Au total, les provinces auront donc besoin de 195 milliards de dollars de liquidités d’ici la fin de 2021, estime le DPB, si l’on tient compte des quelque 67 milliards de mesures COVID-19 des gouvernements provinciaux.

Ce sont le Manitoba (16 % de son PIB) et Terre-Neuve (12 % de son PIB) qui auront le plus besoin de fonds, toute proportion gardée, suivis du Québec (plus 11 % de son PIB) et de l’Ontario (environ 10 % de son PIB), estime le DPB.

Ces provinces n’ont pas toutes la même capacité d’y faire face. Parmi les quatre provinces en forte demande de fonds, le Québec a la meilleure cote de crédit (AA- de S&P), suivi de l’Ontario (A+), du Manitoba (A+) et de Terre-Neuve (A).

En mars dernier, le premier ministre de Terre-Neuve avait d’ailleurs manifesté son désespoir dans une lettre à Justin Trudeau devant les difficultés de sa province à financer sa dette.
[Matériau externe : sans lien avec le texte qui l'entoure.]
(** ** Property *)

(** C12: run-test and the enclave agree on every format.  Let a dealer's bid have a
    salt, and a price in the collar that beats the bids the enclave has, none of
    them the dealer's.  Then run-test can pack it; when the contract sends any
    ciphertext of that plaintext on, the enclave takes the bid, and run-test, given
    the receipt, accepts it and reads the commitment to the plaintext; and when the
    contract's clear request comes, run-test, given the signed result, accepts it:
    the dealer wins at the price of the bid, with that commitment. *)
Theorem run_test_accepts (dealer : address) (i price : Z) (salt : string) (a : Auction) (s : enclave) (now : Z) :
  let b := EnclaveAbi.mkBid dealer this i 1 price salt in
  let key := keyForAuction this i in
  is_address this → this ≠ 0%Z → typed_bid b → validateBid b = None →
  (1 ≤ floorPriceWei a ≤ price ≤ ceilingPriceWei a)%Z → is_uint 256 (ceilingPriceWei a) →
  wf_enclave s → cleared_of (pruneCleared now s) !! key = None → beats b a (bids_at key s) →
  ∃ plaintext,
    Pack_arguments bidTupleArgs (bid_args (RunTest.mkBid (addr dealer) (addr this) i 1 price salt)) = Ok plaintext ∧
    ∀ decrypt ciphertext, decrypt ciphertext = Ok plaintext →
    0 < len ciphertext → (Z.of_nat (len ciphertext) ≤ MAX_ENCRYPTED_BID_BYTES)%Z →
    ∃ receipt s', handlePrivateBid decrypt now (bid_message i dealer ciphertext) s = (Ok (Success receipt), s') ∧
      (∀ pf id resp (w w' : W), pollResult pf id w = (Ok resp, w') →
         ar_Status (Result resp) = 1%Z → ar_Data (Result resp) = receipt →
         bid_receipt pf id (addr dealer) w = (Ok (viem_keccak256 plaintext), w')) ∧
      ∀ later, ∃ data, fst (handleClear clearRetentionMs later (clear_message i a) s') = Ok (Success data) ∧
        ∀ pf id resp (w w' : W), pollResult pf id w = (Ok resp, w') →
          ar_Status (Result resp) = 1%Z → ar_SubmissionTag (Result resp) = Threshold → len (Signature resp) = 65 →
          ar_Data (Result resp) = data →
          ∃ result, fetch_clear pf id (addr dealer) price w = (Ok (result, Signature resp), w') ∧
            cr_WinningCommitment result = viem_keccak256 plaintext ∧
            cr_SubmittedBidCount result = Z.of_nat (S (length (bids_at key s))).
Proof.
  intros b key Hth Hth0 Hty Hv Hcol Hcu Hw Hcl Hbeats. exists (abi_encode (bid_values b)).
  split; [exact (pack_bid b Hty)|]. intros decrypt ciphertext Hd Hl0 Hl.
  set (plaintext := abi_encode (bid_values b)) in *. pose proof (keccak_length plaintext) as Hk.
  assert (∀ old, old ∈ bids_at key s → bid_key old ≠ b_bidder b) as Hnew
    by (intros old Ho; by apply (Forall_forall _ (bids_at key s)) with (x := old) in Hbeats as (_ & ? & _)).
  pose proof (bid_taken decrypt now ciphertext plaintext b s Hw Hty Hv (decode_typed_bid b Hty) Hd Hl0 Hl Hcl Hnew) as Hrun.
  pose proof (handlePrivateBid_wf decrypt now (bid_message i dealer ciphertext) s Hw) as Hw'.
  cbn [b b_auctionId b_bidder b_contractAddr b_nonce] in Hrun. rewrite Hrun in Hw'. cbn [snd] in Hw'.
  eexists _, _. split; [exact Hrun|]. split.
  - intros pf id resp w w' Hp Hst Hdata.
    apply (receipt_checks pf id (mkReceipt this i dealer 1 (viem_keccak256 plaintext)) resp w w' Hp Hst); [|exact Hdata].
    destruct Hty. rewrite receipt_typed by done. by_decide.
  - intros later. fold key in Hw', Hrun |- *. set (s' := mkEnclave _ _) in *.
    assert (cleared_of (pruneCleared later s') !! key = None) as Hcl'.
    { destruct (cleared_of (pruneCleared later s') !! key) eqn:He; [|done]. apply pruned_lookup in He as [He _].
      cbn [s' cleared_of] in He. congruence. }
    destruct (bid_wins later b (viem_keccak256 plaintext) a s' Hth Hth0 eq_refl Hty Hv Hk Hcol Hcu Hw' Hcl' (bids_at key s))
      as (r & sg & Hr & Hwt & Hwin & Hprice & Hcm & Hn); [|done|].
    { unfold bids_at at 1. cbn [s' bids_of b b_auctionId]. by rewrite lookup_insert_eq. }
    exists (abi_clear_result r). split; [exact Hr|]. intros pf id resp w w' Hp Hst Htag Hsig Hdata.
    exists (go_result r). split; [|done].
    change dealer with (b_bidder b). change price with (b_unitPriceWei b). rewrite <- Hwin, <- Hprice.
    by apply result_checks with sg.
Qed.
End end_to_end.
La province faisait alors face au déclin des prix du pétrole, dont elle est un important producteur, jumelé à l’impact de la COVID-19 et aux problèmes financiers du projet hydro électrique Muskrat Falls.

Dans son analyse, le DPB ne se prononce pas spécifiquement sur la pertinence des injections de fonds des gouvernements et leur impact. Un jour, peut-être, des économistes nous diront-ils jusqu’à quel point, en rétrospective, les gestes des gouvernements – et du Québec en particulier – ont été bénéfiques à l’économie ou non, selon le mode d’intervention.